WORK TO COMPLETE → Work through the records below and copy every line that includes "callbacks".

MATERIAL FOR THIS EXERCISE →
(** * The gateway shard (DiscordenoShard) as a transition system

    The shard class of the gateway package is embedded as explicit state
    passing over a [World]: the fields of the shard object, the sockets it
    has opened, its timers, the promises whose resolvers it stores, the
    delays it awaits, the queue of pending microtasks and a trace of what
    can be observed (payloads put on the wire, event callbacks, resolvers
    of the offline queue being called, public calls returning or failing,
    uncaught errors).

    An [async] method is a function that takes the continuation of its
    caller (a [Stack] of frames).  It runs up to its first [await]; there it
    either parks the continuation (in a promise, in the [onopen] slot of a
    socket, in the bucket, in a delay) or, when the awaited value is already
    there, puts it on the microtask queue.  A frame names the rest of a
    method after one of its [await]s.  A call that is not awaited gets the
    empty stack.

    A [throw] rejects the promise of the method it happens in.  No method
    of the class catches, so the rejection unwinds the whole awaiting stack
    and is observed where the stack ends: as the failure of a public call,
    or as a rejection nobody handles.

    [Date.now()] and [Math.random()] are inputs of the events that read
    them; the arithmetic on a sample of [Math.random()] is that of doubles.
    Payloads stay structured: [JSON.stringify], [JSON.parse] and the
    inflating of a Blob are left to the platform, and so is the question
    which strings [new URL] and [new WebSocket] accept ([Platform]).  The
    optional callbacks of [this.events] are recorded in the trace and have
    no effect of their own; [logger.debug] is left out. *)

From Stdlib Require Import ZArith QArith Qround Qminmax Qpower String List Lia
  Bool SpecFloat.
From stdpp Require Import base option list gmap strings.

Local Open Scope string_scope.
Local Open Scope list_scope.
Local Open Scope Z_scope.

(** ** Enumerations *)

(** [ShardState] of [./types.js]. *)
Inductive ShardState :=
| Connected | Connecting | Disconnected | Unidentified | Identifying
| Resuming | Offline.

#[global] Instance ShardState_eq_dec : EqDecision ShardState.
Proof. solve_decision. Defined.

(** [WebSocket.readyState]. *)
Inductive ReadyState := CONNECTING | OPEN | CLOSING | CLOSED.

#[global] Instance ReadyState_eq_dec : EqDecision ReadyState.
Proof. solve_decision. Defined.

(** [GatewayOpcodes] of [@discordeno/types]. *)
Inductive GatewayOpcodes :=
| Dispatch | Heartbeat | Identify | PresenceUpdate | VoiceStateUpdate
| Resume | Reconnect | RequestGuildMembers | InvalidSession | Hello
| HeartbeatACK.

#[global] Instance GatewayOpcodes_eq_dec : EqDecision GatewayOpcodes.
Proof. solve_decision. Defined.

(** The numeric constants the shard compares close codes and intents with.
    Their declarations ([ShardSocketCloseCodes] in [./types.js],
    [GatewayCloseEventCodes] and [GatewayIntents] in [@discordeno/types])
    are not part of the sources at hand, so the shard is parameterised by
    them. *)
Class GatewayConstants := {
  (* ShardSocketCloseCodes *)
  Shutdown : Z;
  ResumeClosingOldConnection : Z;
  ZombiedConnection : Z;
  TestingFinished : Z;
  Resharded : Z;
  ReIdentifying : Z;
  (* GatewayCloseEventCodes *)
  UnknownError : Z;
  UnknownOpcode : Z;
  DecodeError : Z;
  NotAuthenticated : Z;
  AuthenticationFailed : Z;
  AlreadyAuthenticated : Z;
  InvalidSeq : Z;
  RateLimited : Z;
  SessionTimedOut : Z;
  InvalidShard : Z;
  ShardingRequired : Z;
  InvalidApiVersion : Z;
  InvalidIntents : Z;
  DisallowedIntents : Z;
  (* GatewayIntents *)
  GuildMembers : Z
}.

(** Keys of the [resolves] map. *)
Inductive ResolveKey := READY | RESUMED | INVALID_SESSION.

#[global] Instance ResolveKey_eq_dec : EqDecision ResolveKey.
Proof. solve_decision. Defined.

#[global] Instance ResolveKey_countable : Countable ResolveKey.
Proof.
  refine (inj_countable'
    (fun k => match k with READY => 0%nat | RESUMED => 1%nat
                        | INVALID_SESSION => 2%nat end)
    (fun n => match n with 0%nat => READY | 1%nat => RESUMED
                        | _ => INVALID_SESSION end) _).
  by intros [].
Defined.

(** ** Payloads *)

(** The [d] field of an incoming packet, as far as the shard looks into it. *)
Inductive PacketData :=
| DNull
| DBool (b : bool)
| DHello (heartbeat_interval : Z)
| DReady (session_id resume_gateway_url : string)
| DObject.

(** [DiscordGatewayPayload]: [{ op, d, s, t }]. *)
Record DiscordGatewayPayload := {
  op : GatewayOpcodes;
  d : PacketData;
  s : option Z;
  t : option string
}.

(** JavaScript truthiness of [packet.d] (read as [resumable]). *)
Definition truthy_data (x : PacketData) : bool :=
  match x with
  | DNull => false
  | DBool b => b
  | _ => true
  end.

TASK RESULT →
    can be observed (payloads put on the wire, event callbacks, resolvers
    optional callbacks of [this.events] are recorded in the trace and have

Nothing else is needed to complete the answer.